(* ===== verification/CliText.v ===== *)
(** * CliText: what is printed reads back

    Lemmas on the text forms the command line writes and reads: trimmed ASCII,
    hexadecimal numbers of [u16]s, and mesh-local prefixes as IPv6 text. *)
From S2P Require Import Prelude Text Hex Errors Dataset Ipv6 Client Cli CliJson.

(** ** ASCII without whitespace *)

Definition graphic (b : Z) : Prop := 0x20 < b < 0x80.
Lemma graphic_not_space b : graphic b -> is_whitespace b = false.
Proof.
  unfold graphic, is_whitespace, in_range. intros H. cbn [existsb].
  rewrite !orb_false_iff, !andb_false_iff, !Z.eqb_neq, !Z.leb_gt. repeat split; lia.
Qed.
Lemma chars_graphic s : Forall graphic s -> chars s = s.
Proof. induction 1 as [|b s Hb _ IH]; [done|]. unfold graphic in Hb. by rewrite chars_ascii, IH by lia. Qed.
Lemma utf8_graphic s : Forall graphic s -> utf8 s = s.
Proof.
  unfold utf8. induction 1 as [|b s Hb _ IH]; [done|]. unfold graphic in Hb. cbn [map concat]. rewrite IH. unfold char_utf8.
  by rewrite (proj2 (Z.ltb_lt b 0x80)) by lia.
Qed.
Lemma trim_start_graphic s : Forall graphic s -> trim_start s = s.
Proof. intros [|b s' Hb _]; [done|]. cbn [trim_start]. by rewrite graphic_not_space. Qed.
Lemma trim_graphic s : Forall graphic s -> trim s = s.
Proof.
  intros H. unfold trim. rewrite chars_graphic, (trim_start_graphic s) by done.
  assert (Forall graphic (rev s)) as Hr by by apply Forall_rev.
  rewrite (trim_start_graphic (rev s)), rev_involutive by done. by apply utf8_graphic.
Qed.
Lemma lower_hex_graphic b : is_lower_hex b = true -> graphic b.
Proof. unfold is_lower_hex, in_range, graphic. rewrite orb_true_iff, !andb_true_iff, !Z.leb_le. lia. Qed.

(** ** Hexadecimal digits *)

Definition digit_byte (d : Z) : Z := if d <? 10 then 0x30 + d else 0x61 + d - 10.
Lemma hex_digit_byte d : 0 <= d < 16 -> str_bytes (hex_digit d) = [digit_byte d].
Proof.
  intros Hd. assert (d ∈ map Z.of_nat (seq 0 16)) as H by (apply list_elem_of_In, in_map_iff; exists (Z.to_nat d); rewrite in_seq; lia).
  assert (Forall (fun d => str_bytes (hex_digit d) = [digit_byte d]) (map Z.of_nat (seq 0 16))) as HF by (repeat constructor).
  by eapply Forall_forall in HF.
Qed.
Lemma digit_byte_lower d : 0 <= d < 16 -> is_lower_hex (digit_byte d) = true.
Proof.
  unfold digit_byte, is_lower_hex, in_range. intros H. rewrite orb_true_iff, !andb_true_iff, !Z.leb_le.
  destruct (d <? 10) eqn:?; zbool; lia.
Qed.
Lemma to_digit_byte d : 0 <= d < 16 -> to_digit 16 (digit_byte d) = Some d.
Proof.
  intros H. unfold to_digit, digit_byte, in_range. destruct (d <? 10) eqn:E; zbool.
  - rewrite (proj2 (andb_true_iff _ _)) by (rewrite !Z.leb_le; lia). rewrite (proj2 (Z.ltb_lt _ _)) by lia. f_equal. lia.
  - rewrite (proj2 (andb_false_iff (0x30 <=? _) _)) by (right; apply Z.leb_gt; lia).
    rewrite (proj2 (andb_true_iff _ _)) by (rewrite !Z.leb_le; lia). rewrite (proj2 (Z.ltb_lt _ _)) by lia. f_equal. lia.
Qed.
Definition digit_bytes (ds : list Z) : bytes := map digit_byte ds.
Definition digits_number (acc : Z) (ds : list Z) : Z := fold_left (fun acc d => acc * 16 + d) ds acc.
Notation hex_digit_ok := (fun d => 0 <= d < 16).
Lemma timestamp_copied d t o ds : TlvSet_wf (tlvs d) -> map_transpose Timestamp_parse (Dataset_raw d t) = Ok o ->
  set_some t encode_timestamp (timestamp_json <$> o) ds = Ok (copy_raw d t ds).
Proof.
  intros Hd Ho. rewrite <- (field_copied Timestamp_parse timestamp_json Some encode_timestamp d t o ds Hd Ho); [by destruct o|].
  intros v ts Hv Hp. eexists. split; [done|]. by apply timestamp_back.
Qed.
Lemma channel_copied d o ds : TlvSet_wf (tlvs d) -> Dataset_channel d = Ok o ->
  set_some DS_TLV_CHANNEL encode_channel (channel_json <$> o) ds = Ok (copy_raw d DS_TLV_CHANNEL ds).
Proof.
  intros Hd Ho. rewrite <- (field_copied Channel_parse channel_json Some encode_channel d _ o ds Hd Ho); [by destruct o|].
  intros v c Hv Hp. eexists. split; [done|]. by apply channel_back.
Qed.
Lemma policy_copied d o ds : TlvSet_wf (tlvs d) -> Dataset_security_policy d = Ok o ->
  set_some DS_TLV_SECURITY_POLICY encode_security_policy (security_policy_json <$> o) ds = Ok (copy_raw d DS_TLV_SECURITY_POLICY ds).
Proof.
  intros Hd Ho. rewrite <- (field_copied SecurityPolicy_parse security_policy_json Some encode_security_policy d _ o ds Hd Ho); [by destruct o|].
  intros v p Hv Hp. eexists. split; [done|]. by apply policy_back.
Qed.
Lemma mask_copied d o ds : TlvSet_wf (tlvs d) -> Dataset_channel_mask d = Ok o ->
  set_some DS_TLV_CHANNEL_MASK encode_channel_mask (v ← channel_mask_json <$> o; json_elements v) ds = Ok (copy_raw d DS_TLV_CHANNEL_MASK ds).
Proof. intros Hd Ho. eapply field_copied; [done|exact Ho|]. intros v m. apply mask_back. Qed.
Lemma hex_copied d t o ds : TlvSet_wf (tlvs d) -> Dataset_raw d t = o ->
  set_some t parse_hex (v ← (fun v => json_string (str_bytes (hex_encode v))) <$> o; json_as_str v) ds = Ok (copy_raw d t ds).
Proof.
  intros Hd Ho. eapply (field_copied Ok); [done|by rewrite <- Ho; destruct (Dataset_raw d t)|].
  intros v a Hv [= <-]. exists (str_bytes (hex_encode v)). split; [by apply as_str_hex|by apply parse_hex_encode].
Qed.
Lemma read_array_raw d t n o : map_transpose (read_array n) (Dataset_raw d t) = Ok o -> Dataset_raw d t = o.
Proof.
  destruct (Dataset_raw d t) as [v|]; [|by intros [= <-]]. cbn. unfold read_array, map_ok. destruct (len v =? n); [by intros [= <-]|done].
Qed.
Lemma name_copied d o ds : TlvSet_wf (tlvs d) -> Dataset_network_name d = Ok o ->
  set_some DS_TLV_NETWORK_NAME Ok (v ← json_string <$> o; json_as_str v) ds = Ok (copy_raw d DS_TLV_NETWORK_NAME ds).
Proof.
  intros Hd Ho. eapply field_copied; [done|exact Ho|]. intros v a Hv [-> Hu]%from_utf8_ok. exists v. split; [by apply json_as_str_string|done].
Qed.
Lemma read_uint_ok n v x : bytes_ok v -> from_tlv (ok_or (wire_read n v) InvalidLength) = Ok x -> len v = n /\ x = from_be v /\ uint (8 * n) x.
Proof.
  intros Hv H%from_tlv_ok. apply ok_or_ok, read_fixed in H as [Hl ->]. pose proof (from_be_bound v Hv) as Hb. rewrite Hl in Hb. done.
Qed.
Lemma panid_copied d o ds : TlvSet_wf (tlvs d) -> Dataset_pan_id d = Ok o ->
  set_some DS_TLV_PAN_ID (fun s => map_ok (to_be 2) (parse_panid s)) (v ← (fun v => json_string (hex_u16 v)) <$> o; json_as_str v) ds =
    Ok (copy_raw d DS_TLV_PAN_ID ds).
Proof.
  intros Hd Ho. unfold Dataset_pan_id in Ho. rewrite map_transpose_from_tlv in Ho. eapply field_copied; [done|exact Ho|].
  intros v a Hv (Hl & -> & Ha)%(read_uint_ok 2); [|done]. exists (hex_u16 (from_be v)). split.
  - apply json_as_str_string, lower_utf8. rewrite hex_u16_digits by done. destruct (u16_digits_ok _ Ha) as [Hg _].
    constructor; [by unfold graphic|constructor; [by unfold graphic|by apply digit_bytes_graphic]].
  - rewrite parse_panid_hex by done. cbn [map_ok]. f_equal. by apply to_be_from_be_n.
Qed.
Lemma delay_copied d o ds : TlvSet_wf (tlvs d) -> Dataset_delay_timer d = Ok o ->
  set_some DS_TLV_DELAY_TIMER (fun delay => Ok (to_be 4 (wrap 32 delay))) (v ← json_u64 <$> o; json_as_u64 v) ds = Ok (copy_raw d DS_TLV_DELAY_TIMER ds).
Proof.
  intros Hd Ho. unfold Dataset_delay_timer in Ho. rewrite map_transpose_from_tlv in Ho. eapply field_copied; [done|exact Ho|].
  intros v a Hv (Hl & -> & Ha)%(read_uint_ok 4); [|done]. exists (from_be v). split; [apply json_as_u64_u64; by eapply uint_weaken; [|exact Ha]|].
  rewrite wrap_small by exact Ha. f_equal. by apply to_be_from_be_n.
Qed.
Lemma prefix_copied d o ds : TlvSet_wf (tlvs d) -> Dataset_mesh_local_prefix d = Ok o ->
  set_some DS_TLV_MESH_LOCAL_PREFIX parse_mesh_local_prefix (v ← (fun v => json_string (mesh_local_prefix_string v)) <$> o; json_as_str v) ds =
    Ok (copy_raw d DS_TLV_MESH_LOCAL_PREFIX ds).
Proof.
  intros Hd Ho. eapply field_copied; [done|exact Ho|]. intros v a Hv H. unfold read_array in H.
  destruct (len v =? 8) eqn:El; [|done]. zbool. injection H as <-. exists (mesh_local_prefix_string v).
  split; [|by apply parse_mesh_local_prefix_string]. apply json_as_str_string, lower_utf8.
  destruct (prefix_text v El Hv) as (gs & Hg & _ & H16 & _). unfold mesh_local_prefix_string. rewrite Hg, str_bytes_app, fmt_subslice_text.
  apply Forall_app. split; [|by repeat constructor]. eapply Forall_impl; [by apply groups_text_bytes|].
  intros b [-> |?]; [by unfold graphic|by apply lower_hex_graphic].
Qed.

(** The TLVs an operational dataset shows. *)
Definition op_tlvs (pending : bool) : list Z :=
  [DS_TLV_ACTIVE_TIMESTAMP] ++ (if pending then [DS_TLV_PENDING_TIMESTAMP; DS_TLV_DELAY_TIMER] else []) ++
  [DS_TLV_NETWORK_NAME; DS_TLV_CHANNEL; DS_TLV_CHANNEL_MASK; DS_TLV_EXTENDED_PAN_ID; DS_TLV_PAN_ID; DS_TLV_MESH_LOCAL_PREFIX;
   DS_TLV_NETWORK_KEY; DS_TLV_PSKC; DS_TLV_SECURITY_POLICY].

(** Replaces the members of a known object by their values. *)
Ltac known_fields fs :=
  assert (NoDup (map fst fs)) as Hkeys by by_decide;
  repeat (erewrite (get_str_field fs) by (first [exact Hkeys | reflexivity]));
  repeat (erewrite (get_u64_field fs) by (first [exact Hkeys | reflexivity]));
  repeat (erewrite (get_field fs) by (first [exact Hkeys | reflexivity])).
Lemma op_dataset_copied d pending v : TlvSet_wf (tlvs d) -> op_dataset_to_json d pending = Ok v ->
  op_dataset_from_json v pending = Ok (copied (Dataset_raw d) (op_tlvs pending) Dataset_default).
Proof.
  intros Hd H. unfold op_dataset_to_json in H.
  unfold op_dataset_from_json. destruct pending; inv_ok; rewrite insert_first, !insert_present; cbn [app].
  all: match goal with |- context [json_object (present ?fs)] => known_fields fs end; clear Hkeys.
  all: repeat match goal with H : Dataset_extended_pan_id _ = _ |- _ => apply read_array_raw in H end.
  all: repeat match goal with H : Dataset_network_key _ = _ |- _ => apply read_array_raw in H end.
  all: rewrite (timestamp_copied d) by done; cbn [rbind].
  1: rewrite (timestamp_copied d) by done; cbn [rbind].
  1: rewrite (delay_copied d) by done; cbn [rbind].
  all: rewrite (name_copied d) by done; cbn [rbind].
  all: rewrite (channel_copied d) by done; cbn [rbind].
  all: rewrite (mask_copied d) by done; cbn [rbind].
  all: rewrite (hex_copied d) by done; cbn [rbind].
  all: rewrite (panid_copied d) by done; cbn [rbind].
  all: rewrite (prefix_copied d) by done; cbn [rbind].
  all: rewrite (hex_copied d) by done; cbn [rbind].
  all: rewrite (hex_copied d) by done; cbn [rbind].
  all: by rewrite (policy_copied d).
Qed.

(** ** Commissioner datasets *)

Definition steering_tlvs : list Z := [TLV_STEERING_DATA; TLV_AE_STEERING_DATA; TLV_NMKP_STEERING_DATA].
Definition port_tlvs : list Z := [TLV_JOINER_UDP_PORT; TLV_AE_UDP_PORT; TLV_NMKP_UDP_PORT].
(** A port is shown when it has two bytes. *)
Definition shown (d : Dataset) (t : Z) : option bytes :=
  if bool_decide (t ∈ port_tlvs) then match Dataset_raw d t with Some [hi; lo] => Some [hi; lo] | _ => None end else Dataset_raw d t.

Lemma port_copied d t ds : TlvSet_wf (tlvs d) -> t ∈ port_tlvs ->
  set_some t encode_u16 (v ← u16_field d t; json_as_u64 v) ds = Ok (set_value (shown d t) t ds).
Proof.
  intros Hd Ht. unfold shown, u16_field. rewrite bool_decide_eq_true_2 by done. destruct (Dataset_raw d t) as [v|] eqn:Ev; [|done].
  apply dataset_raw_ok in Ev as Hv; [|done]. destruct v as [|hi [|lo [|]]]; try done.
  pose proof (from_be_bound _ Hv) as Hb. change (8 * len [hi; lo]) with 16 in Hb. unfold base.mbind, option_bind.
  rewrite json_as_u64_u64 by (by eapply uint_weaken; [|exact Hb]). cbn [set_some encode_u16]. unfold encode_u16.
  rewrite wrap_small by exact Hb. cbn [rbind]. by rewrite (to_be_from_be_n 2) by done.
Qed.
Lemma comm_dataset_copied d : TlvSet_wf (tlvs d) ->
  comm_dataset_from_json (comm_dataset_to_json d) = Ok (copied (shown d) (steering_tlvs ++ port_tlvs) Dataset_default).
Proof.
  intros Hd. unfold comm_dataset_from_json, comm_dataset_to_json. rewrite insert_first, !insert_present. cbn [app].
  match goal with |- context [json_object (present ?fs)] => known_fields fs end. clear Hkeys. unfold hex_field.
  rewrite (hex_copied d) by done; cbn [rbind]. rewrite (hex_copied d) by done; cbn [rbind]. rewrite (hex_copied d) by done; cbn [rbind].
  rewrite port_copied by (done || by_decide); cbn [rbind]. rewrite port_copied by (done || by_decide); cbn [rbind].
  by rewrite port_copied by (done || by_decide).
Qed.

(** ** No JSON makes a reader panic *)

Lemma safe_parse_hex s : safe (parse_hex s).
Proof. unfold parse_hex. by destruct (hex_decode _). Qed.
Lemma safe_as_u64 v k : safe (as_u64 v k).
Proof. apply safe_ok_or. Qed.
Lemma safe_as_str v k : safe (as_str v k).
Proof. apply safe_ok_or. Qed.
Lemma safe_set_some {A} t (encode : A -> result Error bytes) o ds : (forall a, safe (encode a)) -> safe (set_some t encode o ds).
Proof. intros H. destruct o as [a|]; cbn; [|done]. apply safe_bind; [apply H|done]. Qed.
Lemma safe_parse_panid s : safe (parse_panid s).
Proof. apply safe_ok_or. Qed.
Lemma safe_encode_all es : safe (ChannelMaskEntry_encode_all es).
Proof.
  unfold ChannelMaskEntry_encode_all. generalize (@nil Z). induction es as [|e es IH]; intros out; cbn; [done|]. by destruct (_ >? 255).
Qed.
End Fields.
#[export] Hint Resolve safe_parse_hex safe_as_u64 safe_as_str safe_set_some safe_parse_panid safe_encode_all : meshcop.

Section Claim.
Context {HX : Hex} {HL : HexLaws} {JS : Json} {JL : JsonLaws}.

* * *

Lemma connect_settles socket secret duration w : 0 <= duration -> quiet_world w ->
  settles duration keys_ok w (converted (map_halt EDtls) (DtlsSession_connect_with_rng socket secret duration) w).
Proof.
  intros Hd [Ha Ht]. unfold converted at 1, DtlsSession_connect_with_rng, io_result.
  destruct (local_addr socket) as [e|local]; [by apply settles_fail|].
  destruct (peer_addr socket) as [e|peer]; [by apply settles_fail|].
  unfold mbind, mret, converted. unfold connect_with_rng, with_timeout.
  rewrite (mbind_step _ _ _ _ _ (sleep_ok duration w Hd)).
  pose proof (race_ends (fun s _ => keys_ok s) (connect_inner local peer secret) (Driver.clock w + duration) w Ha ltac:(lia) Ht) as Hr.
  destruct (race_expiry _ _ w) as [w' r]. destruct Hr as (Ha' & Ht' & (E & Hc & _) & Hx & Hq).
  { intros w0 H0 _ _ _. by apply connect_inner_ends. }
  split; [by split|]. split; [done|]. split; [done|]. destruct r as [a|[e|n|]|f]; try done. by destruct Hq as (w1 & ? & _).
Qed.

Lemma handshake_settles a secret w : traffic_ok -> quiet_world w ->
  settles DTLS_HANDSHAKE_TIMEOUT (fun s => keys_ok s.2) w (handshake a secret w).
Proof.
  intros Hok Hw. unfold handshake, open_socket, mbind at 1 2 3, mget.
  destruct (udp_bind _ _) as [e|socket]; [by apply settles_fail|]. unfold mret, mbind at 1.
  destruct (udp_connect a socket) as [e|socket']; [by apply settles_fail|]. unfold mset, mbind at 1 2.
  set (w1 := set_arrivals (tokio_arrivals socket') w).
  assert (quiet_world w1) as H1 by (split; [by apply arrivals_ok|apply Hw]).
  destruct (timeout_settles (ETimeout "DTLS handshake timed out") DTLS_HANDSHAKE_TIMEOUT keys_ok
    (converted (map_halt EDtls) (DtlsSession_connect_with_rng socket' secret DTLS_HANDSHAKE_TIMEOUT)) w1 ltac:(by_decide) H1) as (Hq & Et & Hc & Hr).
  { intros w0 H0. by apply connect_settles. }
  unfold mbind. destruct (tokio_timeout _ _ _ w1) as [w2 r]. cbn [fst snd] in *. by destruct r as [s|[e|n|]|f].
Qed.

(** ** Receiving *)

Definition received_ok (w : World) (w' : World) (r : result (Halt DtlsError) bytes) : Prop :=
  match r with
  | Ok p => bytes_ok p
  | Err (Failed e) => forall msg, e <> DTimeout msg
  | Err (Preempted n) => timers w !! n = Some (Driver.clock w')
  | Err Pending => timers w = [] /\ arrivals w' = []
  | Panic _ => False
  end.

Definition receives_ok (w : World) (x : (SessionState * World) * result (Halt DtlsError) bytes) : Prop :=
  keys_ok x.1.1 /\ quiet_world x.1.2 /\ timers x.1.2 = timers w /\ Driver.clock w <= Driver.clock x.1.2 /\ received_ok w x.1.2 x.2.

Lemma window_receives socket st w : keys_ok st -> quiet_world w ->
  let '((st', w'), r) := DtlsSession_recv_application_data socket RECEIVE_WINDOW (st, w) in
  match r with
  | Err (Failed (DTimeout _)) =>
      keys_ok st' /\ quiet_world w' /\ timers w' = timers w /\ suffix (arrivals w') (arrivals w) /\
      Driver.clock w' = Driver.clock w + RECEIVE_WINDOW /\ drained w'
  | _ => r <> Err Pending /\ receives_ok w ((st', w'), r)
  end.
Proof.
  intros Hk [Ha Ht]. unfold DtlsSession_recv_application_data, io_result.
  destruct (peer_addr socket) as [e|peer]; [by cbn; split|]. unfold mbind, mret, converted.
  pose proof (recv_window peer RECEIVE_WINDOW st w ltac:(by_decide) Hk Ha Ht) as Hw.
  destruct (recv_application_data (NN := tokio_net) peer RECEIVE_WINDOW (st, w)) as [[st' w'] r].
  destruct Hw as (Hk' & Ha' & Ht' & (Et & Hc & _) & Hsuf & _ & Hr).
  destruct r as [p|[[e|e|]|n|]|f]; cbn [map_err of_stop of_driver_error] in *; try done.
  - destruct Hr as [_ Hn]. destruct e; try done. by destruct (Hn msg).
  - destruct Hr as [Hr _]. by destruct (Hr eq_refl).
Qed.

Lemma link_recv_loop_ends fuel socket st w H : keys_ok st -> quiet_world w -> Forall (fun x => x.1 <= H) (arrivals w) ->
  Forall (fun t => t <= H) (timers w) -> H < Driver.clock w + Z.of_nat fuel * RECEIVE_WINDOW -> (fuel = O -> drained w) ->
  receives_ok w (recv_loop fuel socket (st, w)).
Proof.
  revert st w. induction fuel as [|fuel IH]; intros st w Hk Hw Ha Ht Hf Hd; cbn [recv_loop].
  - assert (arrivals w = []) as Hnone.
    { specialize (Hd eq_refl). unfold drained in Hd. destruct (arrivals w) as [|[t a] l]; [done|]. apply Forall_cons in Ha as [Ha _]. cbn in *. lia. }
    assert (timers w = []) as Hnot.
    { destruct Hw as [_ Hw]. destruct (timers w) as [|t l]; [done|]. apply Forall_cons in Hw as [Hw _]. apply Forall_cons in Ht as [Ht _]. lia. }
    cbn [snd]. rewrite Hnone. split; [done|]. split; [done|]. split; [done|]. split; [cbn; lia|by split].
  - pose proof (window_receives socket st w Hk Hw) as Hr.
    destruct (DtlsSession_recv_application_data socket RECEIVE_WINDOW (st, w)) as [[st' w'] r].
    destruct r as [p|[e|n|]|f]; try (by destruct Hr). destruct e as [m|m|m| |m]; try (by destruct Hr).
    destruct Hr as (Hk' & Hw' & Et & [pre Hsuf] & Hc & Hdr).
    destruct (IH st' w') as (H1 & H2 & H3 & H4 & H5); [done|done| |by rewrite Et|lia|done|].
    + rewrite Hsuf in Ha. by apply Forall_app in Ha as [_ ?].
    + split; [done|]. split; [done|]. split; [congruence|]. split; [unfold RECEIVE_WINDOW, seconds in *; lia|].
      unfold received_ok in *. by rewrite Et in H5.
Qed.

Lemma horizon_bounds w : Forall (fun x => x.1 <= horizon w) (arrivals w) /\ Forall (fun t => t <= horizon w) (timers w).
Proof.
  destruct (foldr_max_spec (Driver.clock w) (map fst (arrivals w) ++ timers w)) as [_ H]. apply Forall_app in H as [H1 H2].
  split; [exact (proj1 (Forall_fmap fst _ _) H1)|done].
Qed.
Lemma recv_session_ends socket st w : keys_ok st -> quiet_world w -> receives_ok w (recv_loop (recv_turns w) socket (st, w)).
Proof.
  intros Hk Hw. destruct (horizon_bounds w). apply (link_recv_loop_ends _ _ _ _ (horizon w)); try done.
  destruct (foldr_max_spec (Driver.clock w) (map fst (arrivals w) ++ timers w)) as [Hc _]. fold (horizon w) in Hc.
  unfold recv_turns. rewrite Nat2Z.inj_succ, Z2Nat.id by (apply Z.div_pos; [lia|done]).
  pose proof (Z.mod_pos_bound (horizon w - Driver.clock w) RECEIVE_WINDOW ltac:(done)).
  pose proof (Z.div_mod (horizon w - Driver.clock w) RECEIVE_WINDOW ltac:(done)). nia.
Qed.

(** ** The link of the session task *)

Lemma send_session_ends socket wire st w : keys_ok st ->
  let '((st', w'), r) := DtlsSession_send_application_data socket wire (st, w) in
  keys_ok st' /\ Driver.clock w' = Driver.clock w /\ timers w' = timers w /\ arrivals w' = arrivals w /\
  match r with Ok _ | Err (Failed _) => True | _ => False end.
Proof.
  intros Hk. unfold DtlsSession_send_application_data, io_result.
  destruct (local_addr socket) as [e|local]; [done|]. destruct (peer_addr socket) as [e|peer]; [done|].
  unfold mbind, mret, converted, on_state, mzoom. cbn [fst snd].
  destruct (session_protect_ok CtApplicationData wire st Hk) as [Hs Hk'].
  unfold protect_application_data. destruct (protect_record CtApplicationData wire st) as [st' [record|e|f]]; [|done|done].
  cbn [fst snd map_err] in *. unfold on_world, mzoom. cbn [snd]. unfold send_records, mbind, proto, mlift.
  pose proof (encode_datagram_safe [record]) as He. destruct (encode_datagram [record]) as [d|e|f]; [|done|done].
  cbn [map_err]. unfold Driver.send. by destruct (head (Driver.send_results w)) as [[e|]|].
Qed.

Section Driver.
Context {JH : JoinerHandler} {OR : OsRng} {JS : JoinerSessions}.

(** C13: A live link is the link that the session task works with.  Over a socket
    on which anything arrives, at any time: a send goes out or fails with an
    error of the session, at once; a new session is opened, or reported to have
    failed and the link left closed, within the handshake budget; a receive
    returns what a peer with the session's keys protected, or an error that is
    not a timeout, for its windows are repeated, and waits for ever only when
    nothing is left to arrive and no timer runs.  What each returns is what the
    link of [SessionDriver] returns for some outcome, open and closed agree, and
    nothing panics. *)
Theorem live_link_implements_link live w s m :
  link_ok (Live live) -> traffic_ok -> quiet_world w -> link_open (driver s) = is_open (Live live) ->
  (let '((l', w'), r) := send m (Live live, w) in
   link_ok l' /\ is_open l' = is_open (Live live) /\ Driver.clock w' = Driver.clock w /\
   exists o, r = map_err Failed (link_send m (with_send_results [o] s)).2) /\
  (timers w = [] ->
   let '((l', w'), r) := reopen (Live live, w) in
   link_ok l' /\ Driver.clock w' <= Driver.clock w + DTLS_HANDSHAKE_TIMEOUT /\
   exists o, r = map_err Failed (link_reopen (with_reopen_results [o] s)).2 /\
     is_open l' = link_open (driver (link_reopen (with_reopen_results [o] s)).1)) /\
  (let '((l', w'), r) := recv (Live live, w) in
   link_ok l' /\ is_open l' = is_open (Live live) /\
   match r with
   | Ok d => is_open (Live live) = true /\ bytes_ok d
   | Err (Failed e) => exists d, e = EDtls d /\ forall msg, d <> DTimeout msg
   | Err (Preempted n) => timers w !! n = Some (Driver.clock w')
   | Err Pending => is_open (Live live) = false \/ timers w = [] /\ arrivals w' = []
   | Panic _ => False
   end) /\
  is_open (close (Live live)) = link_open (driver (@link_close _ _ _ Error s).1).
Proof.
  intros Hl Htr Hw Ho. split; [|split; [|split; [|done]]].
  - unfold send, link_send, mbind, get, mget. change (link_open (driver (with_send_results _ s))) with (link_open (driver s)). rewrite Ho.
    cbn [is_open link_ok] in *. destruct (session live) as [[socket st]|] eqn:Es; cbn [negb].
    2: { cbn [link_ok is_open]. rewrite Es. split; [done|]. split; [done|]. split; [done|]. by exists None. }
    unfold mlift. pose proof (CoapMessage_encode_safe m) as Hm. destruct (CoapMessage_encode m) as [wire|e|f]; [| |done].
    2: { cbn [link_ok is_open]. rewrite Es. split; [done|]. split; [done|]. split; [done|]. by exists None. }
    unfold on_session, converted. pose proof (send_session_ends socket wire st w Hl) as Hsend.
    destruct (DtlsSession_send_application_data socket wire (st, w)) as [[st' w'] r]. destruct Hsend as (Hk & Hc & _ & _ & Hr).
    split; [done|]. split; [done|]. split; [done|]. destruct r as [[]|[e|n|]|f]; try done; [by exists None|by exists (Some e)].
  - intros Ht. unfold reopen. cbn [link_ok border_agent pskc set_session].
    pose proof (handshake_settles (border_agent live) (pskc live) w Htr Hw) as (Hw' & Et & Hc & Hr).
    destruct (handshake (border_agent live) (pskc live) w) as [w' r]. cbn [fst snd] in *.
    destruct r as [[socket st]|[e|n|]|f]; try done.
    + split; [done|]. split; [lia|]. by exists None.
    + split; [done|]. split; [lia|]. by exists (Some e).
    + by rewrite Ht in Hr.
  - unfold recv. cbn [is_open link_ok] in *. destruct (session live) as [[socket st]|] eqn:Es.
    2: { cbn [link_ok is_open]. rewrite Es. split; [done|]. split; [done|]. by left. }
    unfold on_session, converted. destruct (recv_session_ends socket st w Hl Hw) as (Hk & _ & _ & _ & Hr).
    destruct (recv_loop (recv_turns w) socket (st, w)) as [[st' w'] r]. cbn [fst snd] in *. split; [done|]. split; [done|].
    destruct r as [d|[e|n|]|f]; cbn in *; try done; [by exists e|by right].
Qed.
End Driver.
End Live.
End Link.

■ Exercise objective ■
Show every line of the listing containing the string "right" by copying it.

■ Result for this exercise ■
  - rewrite (proj2 (andb_false_iff (0x30 <=? _) _)) by (right; apply Z.leb_gt; lia).
    destruct r as [d|[e|n|]|f]; cbn in *; try done; [by exists e|by right].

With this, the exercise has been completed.